— Видно, умная голова дураку досталась. Да что говорить, у нас своя собака своих кусает. Помогай однокашнику! Мы, провинциалы, должны помогать друг другу, тянуть друг друга, должны заткнуть за пояс этих кичливых москвичей… Нас должна объединять провинциальная спайка, провинциальная самоуверенность, если хочешь знать…

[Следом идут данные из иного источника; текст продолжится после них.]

Lemma read_event_ok i payload (Q : EventInfo * bytes -> CCommEngine -> Prop) e :
  info_ok i -> Q (i, payload) e -> twp (read_event (info_bytes i ++ payload)) Q e.
Proof.
  intros [H1' H2' H3' H4'] HQ. destruct i as [v ty r sq]. cbn [ei_ifVersion ei_type ei_requestID ei_sequenceNumber] in *.
  set (i := mkEventInfo v ty r sq) in *. unfold read_event.
  assert (Hl : (Z.of_nat (length (info_bytes i ++ payload)) <? sizeof_info) = false).
  { apply Z.ltb_ge. rewrite length_app. change (length (info_bytes i)) with 16%nat. change sizeof_info with 16. lia. }
  rewrite Hl. eapply twp_ok; [reflexivity|].
  change (field 0 4 (info_bytes i ++ payload)) with (le_value (le_bytes 4 v)).
  change (field 4 4 (info_bytes i ++ payload)) with (le_value (le_bytes 4 ty)).
  change (field 8 4 (info_bytes i ++ payload)) with (le_value (le_bytes 4 r)).
  change (field 12 4 (info_bytes i ++ payload)) with (le_value (le_bytes 4 sq)).
  change (drop (Z.to_nat sizeof_info) (info_bytes i ++ payload)) with payload.
  by rewrite (le_value_u32 v), (le_value_u32 ty), (le_value_u32 r), le_value_i32.
Qed.

(** A request of the user, on a channel that can be used. *)
Lemma twp_user_request (Hwell : all_well) id payload (Q : unit -> CClient * Net -> Prop) c n ch :
  cl_mChannel c = Some ch -> ch <> 0 -> alive ch n = true ->
  (forall n', grows n n' ->
     E_send ch (packet_of (CRequestWriter_request (RequestType_value REQUEST) id DataRequest (cl_mClientID c)
                  (cl_mServerID c) (cl_mProtoMinor c) INVALID_SEQUENCE_NR (n_nextID n)) payload) true ∈ n_log n' ->
     Q tt (c, n')) ->
  twp (run_client_action (CA_request id payload)) Q (c, n).
Proof.
  intros Hc Hz Ha HQ. cbn [run_client_action]. unfold send_request. apply twp_bind. eapply twp_ok; [reflexivity|].
  apply twp_bind. eapply twp_ok; [reflexivity|]. cbn [fst snd]. rewrite Hc. unfold expired. rewrite Ha. cbn [negb].
  apply twp_bind, twp_net, twp_bind. eapply twp_ok; [reflexivity|]. apply twp_bind. eapply twp_ok; [reflexivity|].
  eapply twp_ok; [reflexivity|].
  apply twp_bind, twp_net, (twp_send Hwell); [done|]. intros n2 G2 Hl. eapply twp_ok; [reflexivity|].
  apply HQ; [|exact Hl]. etrans; [|exact G2]. by repeat split.
Qed.

(** The answer, at the client's engine. *)
Lemma twp_data_response (Hwell : all_well) (Q : bool -> CCommEngine -> Prop) e p c hdr chc i payload ch :
  finds CClient (mh_clientID hdr) e p -> en_clients e !! p = Some c -> info_ok i ->
  cl_mChannel c = Some ch -> ch <> 0 -> alive ch (en_net e) = true -> mh_protoMinor hdr = cl_mProtoMinor c ->
  mh_protoMajor hdr = DSI_PROTOCOL_VERSION_MAJOR -> mh_cmd hdr = Command_value DataResponse ->
  (forall e', E_response (cl_mId c) (ei_type i) (ei_requestID i) payload ∈ n_log (en_net e') -> Q true e') ->
  twp (handleMessage hdr chc (Some (info_bytes i ++ payload))) Q e.
Proof.
  intros Hf Hp Hi Hc Hz Ha Hm Hmaj Hcmd HQ. unfold handleMessage. rewrite Hmaj, Hcmd, Z.eqb_refl.
  change (twp (handle_data_response hdr (info_bytes i ++ payload)) Q e). unfold handle_data_response.
  apply twp_bind. eapply twp_findClient; [exact Hf|]. intros e1 (E1 & E2 & _).
  apply twp_bind, twp_bind, read_event_ok; [done|]. eapply (twp_call (T := CClient)); [cbn; rewrite E2; exact Hp|].
  unfold handleDataResponse. apply twp_bind. eapply twp_ok; [reflexivity|]. cbn [fst snd rh_protoMinor].
  rewrite Hm, Z.eqb_refl. cbn [negb]. apply twp_bind. eapply twp_ok; [reflexivity|]. cbn [fst snd].
  apply twp_bind. rewrite E1. eapply (twp_callback Hwell _ _ _ _ ch); [done|done|done|]. intros n' G Hl.
  eapply twp_ok; [reflexivity|]. eapply twp_ok; [reflexivity|]. by apply HQ.
Qed.
End request_side.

— Чего же тебе не хватает? — ухмыляясь, спросил Степанов.
— Блата. Протекции.
— А ума?
— Это не главное. Ума должно быть ровно столько, сколько требуется по должности, не больше. Я убедился: важнее бычье упорство, — хрипел Девкин.
Они помолчали. Спорить Виталий Петрович не стал, понимая состояние Девкина. Тот достал из кармана пузырек с таблетками, положил одну под язык и, прикрыв глаза, спросил:
— Как мне жить-то теперь?
Степанов похлопал его по плечу:
— Каждый день, дружище, нужно жить так, как будто он последний. Думай о другой работе.

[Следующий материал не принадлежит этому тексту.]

Lemma members_mem_load fs vals off i v :
  Forall2 fits fs vals -> 0 <= off -> vals !! i = Some v ->
  load (nth i (offsets fs off) 0 - off) (Z.of_nat (length v)) (members_mem fs vals off) = v /\
  off <= nth i (offsets fs off) 0 /\
  nth i (offsets fs off) 0 - off + Z.of_nat (length v) <= Z.of_nat (length (members_mem fs vals off)).
Proof.
  intros Hf. revert off i. induction Hf as [|f w fs vals [Ha Hw] Hf IH]; intros off i Ho Hi; [done|].
  cbn [members_mem offsets]. set (o := align_up (alignof f) off).
  assert (off <= o) as Hge by (by apply align_up_ge).
  assert (Z.of_nat (length (zeroed (o - off))) = o - off) as Hz by (apply length_zeroed; lia).
  destruct i as [|i]; cbn in Hi |- *.
  - injection Hi as ->. split_and!; [|lia|rewrite !length_app; lia].
    unfold load. rewrite drop_app_ge by lia. replace (Z.to_nat (o - off) - _)%nat with O by lia.
    rewrite drop_0. by rewrite take_app_le, take_ge by lia.
  - destruct (IH (o + sizeof f) i) as (H1 & H2 & H3); [lia|done|].
    split_and!; [|lia|rewrite !length_app; lia].
    rewrite <-H1 at 2. unfold load.
    rewrite drop_app_ge by lia. rewrite drop_app_ge by lia. f_equal. f_equal. lia.
Qed.

(** Member [i] of a struct that was put together. *)
Lemma field_struct_mem t vals i v :
  Forall2 fits (members t) vals -> vals !! i = Some v -> field t i (struct_mem t vals) = v.
Proof.
  intros Hf Hi. unfold field, struct_mem, pad_to, field_offset, field_size.
  destruct (members_mem_load _ _ 0 i v Hf ltac:(lia) Hi) as (H1 & H2 & H3).
  destruct (Forall2_lookup_r _ _ _ _ _ Hf Hi) as (f & Hl & _ & Hs).
  rewrite (nth_lookup_Some _ _ _ _ Hl). rewrite <-Hs, load_app_l by lia.
  by rewrite Z.sub_0_r in H1.
Qed.

Lemma struct_mem_length t vals :
  Z.of_nat (length (members_mem (members t) vals 0)) <= sizeof t ->
  Z.of_nat (length (struct_mem t vals)) = sizeof t.
Proof. intros. unfold struct_mem, pad_to. rewrite length_app, Nat2Z.inj_add, length_zeroed; lia. Qed.

Fixpoint end_offset (fs : list ctype) (off : Z) : Z :=
  match fs with
  | [] => off
  | f :: fs' => end_offset fs' (align_up (alignof f) off + sizeof f)
  end.

Lemma members_mem_length fs vals off :
  Forall2 fits fs vals -> Z.of_nat (length (members_mem fs vals off)) = end_offset fs off - off.
Proof.
  intros Hf. revert off. induction Hf as [|f w fs vals [Ha Hw] Hf IH]; intros off; cbn; [lia|].
  pose proof (align_up_ge (alignof f) off Ha).
  rewrite !length_app, !Nat2Z.inj_add, IH, length_zeroed by lia. lia.
Qed.

Lemma sizeof_struct fs :
  sizeof (CStruct fs) = align_up (foldr (fun f a => Z.max (alignof f) a) 1 fs) (end_offset fs 0).
Proof.
  reflexivity.
Qed.

Lemma struct_length fs vals :
  Forall2 fits fs vals -> Z.of_nat (length (struct_mem (CStruct fs) vals)) = sizeof (CStruct fs).
Proof.
  intros Hf. apply struct_mem_length. cbn [members]. rewrite members_mem_length, sizeof_struct by done.
  rewrite Z.sub_0_r. apply align_up_ge, foldr_align_pos.
Qed.

(** ** Integers *)

Lemma u16_of_mem v : is_u16 v -> u_of (u16_mem v) = v.
Proof. intros. unfold u_of, u16_mem. rewrite le_value_bytes. by apply Z.mod_small. Qed.

Lemma u32_of_mem v : is_u32 v -> u_of (u32_mem v) = v.
Proof. intros. unfold u_of, u32_mem. rewrite le_value_bytes. by apply Z.mod_small. Qed.

Lemma i32_u32 v : i32 (u32 v) = i32 v.
Proof. unfold i32, u32. by rewrite Zplus_mod_idemp_l. Qed.

Lemma i32_id v : is_i32 v -> i32 v = v.
Proof. unfold i32, is_i32. intros. rewrite Z.mod_small; lia. Qed.

Lemma i32_of_mem v : i32_of (u32_mem v) = i32 v.
Proof. unfold i32_of, u32_mem. rewrite le_value_bytes. apply i32_u32. Qed.

Lemma u32_mem_length v : Z.of_nat (length (u32_mem v)) = 4.
Proof. done. Qed.

Lemma u16_mem_length v : Z.of_nat (length (u16_mem v)) = 2.
Proof. done. Qed.

Lemma fits_u32 v : fits c_u32 (u32_mem v).
Proof. split; [done|apply u32_mem_length]. Qed.

Lemma fits_u16 v : fits c_u16 (u16_mem v).
Proof. split; [done|apply u16_mem_length]. Qed.

Lemma fits_to_mem {A} `{WireLaws A} t (a : A) :
  wire_type A = t -> 0 < alignof t -> wire_ok a -> fits t (to_mem a).
Proof. intros <- Ha Ho. split; [done|by apply to_mem_length]. Qed.
#[export] Hint Resolve fits_u32 fits_u16 : wire.

(** ** The structs keep their values *)

Ltac wire_fits :=
  lazymatch goal with
  | |- Forall2 fits _ [] => apply Forall2_nil_2
  | |- Forall2 fits _ (_ :: _) => apply Forall2_cons_2; [wire_fits|wire_fits]
  | |- fits _ (u32_mem _) => apply fits_u32
  | |- fits _ (u16_mem _) => apply fits_u16
  | |- fits _ (to_mem _) => apply fits_to_mem; [reflexivity|reflexivity|assumption]
  | |- fits _ _ => split; [reflexivity|assumption]
  end.

Ltac wire_fields :=
  repeat match goal with
  | |- context [field ?t ?i (struct_mem ?t ?vals)] =>
    rewrite (field_struct_mem t vals i _ ltac:(wire_fits) eq_refl)
  end;
  rewrite ?u16_of_mem, ?u32_of_mem, ?i32_of_mem, ?i32_id, ?of_to_mem by assumption.

Ltac wire_laws W :=
  constructor; intros a Hok; unfold W in *; cbn [wire_ok of_mem to_mem wire_type] in *; destruct_and?;
  [ apply struct_length; wire_fits | wire_fields; by destruct a ].

#[export] Instance SPartyID_laws : WireLaws SPartyID.
Proof.
  constructor; intros [l e] [Hl He].
  - cbn [to_mem SPartyID_Wire]. rewrite length_app, Nat2Z.inj_add, !u32_mem_length. reflexivity.
  - cbn -[u_of u32_mem load]. f_equal.
    + rewrite load_app_l by (rewrite ?u32_mem_length; lia). by apply u32_of_mem.
    + by apply u32_of_mem.
Qed.

#[export] Instance Version_laws : WireLaws SFNDInterfaceVersion.
Proof. wire_laws Version_Wire. Qed.

#[export] Instance ImplVersion_laws : WireLaws SFNDImplementationVersion.
Proof. wire_laws ImplVersion_Wire. Qed.

#[export] Instance Description_laws : WireLaws SFNDInterfaceDescription.
Proof. wire_laws Description_Wire. Qed.

#[export] Instance Channel_laws : WireLaws SFNDChannelInfo.
Proof. wire_laws Channel_Wire. Qed.

#[export] Instance DescriptionEx_laws : WireLaws SFNDInterfaceDescriptionEx.
Proof. wire_laws DescriptionEx_Wire. Qed.

#[export] Instance ConnInfo_laws : WireLaws SConnectionInfo.
Proof. wire_laws ConnInfo_Wire. Qed.

#[export] Instance ServerInfo_laws : WireLaws SServerInfo.
Proof. wire_laws ServerInfo_Wire. Qed.

#[export] Instance Pulse_laws : WireLaws SFNDPulseInfo.
Proof. wire_laws Pulse_Wire. Qed.

#[export] Instance NotificationDescription_laws : WireLaws SFNDNotificationDescription.
Proof. wire_laws NotificationDescription_Wire. Qed.

#[export] Instance NotificationID_laws : WireLaws SFNDNotificationID.
Proof. wire_laws NotificationID_Wire. Qed.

Девкин открыл глаза, выправил сутулую спину.
— Если мне суждено, чтобы меня сожрал волк, то уж лучше пусть это будет знакомый волк… Возьмешь к себе? Анкета у меня чистая, потому что всегда придерживался правила: взбираясь по лестнице успеха, старайся не запачкать ноги, чтобы, спускаясь, не запачкать рук.
— Хорошо. Приезжай. О должности договоримся на месте. Извини, я тороплюсь. — Степанов пожал ему руку и зашел в первую же дверь: следовало не откладывая позвонить дочке.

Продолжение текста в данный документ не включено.